__Supplied data__
::::::::
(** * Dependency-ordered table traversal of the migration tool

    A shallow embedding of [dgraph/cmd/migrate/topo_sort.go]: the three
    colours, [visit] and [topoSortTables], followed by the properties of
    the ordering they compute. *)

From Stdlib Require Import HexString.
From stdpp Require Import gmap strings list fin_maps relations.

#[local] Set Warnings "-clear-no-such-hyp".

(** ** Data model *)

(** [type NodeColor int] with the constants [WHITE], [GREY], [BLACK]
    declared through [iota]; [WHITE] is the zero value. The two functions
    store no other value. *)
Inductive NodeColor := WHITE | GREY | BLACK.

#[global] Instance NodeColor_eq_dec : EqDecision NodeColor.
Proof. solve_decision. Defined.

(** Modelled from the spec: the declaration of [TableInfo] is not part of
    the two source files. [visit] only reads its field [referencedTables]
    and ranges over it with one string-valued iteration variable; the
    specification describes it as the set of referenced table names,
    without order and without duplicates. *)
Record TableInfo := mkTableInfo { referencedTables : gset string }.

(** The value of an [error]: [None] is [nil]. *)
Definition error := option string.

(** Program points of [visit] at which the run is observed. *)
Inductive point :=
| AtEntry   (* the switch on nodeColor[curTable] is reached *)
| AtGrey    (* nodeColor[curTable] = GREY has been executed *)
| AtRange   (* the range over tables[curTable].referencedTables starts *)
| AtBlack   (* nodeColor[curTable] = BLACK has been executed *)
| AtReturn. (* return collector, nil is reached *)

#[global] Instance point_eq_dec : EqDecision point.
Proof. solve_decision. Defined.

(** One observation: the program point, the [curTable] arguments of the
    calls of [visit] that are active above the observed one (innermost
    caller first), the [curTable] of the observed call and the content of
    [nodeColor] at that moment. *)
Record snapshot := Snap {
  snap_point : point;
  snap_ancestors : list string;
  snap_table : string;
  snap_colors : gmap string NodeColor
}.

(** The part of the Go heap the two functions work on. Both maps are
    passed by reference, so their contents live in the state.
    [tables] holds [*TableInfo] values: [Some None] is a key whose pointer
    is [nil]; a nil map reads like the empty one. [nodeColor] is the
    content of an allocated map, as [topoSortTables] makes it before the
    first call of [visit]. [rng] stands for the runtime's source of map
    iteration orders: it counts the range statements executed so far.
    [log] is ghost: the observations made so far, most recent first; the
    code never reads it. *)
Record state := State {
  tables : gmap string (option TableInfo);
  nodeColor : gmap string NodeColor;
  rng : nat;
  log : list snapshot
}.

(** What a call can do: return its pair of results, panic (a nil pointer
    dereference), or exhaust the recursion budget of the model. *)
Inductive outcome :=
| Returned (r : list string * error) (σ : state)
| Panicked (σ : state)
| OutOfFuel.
::::::::
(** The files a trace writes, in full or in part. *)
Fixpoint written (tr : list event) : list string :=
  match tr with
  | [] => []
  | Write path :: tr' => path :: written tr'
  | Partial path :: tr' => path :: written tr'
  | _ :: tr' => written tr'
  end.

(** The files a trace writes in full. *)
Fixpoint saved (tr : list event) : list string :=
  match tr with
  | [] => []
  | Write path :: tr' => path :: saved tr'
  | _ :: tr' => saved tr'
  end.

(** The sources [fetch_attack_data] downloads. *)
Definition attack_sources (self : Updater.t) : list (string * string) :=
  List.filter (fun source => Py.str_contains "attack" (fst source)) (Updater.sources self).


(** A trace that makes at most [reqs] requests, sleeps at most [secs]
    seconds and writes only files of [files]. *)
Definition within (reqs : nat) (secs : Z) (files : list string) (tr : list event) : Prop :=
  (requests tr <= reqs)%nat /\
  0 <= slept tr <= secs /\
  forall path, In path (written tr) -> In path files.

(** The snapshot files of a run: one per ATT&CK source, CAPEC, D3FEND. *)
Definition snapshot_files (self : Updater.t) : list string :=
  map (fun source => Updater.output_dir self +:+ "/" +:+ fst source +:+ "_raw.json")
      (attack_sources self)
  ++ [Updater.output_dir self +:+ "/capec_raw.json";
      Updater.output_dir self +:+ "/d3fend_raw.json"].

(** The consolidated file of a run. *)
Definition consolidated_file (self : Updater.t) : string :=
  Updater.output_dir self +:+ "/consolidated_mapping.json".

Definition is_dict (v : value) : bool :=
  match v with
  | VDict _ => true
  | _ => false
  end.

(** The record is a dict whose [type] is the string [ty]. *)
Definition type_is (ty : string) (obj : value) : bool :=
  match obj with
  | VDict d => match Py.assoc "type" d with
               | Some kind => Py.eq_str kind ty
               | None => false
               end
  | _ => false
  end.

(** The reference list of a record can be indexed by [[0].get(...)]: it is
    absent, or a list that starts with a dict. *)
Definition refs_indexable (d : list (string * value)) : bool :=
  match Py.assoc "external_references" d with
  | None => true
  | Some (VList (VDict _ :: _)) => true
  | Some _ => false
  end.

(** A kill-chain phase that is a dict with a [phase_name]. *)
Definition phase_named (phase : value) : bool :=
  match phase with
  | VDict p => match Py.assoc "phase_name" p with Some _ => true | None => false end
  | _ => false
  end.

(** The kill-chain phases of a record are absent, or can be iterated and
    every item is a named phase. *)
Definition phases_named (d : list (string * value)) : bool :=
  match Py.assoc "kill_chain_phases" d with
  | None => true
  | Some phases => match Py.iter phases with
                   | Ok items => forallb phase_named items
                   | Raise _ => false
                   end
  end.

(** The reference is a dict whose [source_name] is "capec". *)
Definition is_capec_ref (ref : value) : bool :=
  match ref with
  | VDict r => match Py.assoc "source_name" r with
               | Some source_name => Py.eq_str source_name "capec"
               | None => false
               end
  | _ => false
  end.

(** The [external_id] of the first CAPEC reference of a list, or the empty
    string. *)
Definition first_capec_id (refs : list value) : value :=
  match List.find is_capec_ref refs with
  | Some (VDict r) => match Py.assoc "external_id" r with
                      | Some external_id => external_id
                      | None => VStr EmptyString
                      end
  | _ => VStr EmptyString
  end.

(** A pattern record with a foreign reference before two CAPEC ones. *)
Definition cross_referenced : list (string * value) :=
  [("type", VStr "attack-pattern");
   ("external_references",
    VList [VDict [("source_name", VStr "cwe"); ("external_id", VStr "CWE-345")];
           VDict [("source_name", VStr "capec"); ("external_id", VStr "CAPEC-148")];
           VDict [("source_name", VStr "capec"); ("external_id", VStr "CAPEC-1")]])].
::::::::
__Requirement__
Out of the data above, set down the lines from the one with "(** * Dependency-ordered" to the one with "(** ** Data model *)", both included, exactly as written and with no additions.

__Written answer__
(** * Dependency-ordered table traversal of the migration tool

    A shallow embedding of [dgraph/cmd/migrate/topo_sort.go]: the three
    colours, [visit] and [topoSortTables], followed by the properties of
    the ordering they compute. *)

From Stdlib Require Import HexString.
From stdpp Require Import gmap strings list fin_maps relations.

#[local] Set Warnings "-clear-no-such-hyp".

(** ** Data model *)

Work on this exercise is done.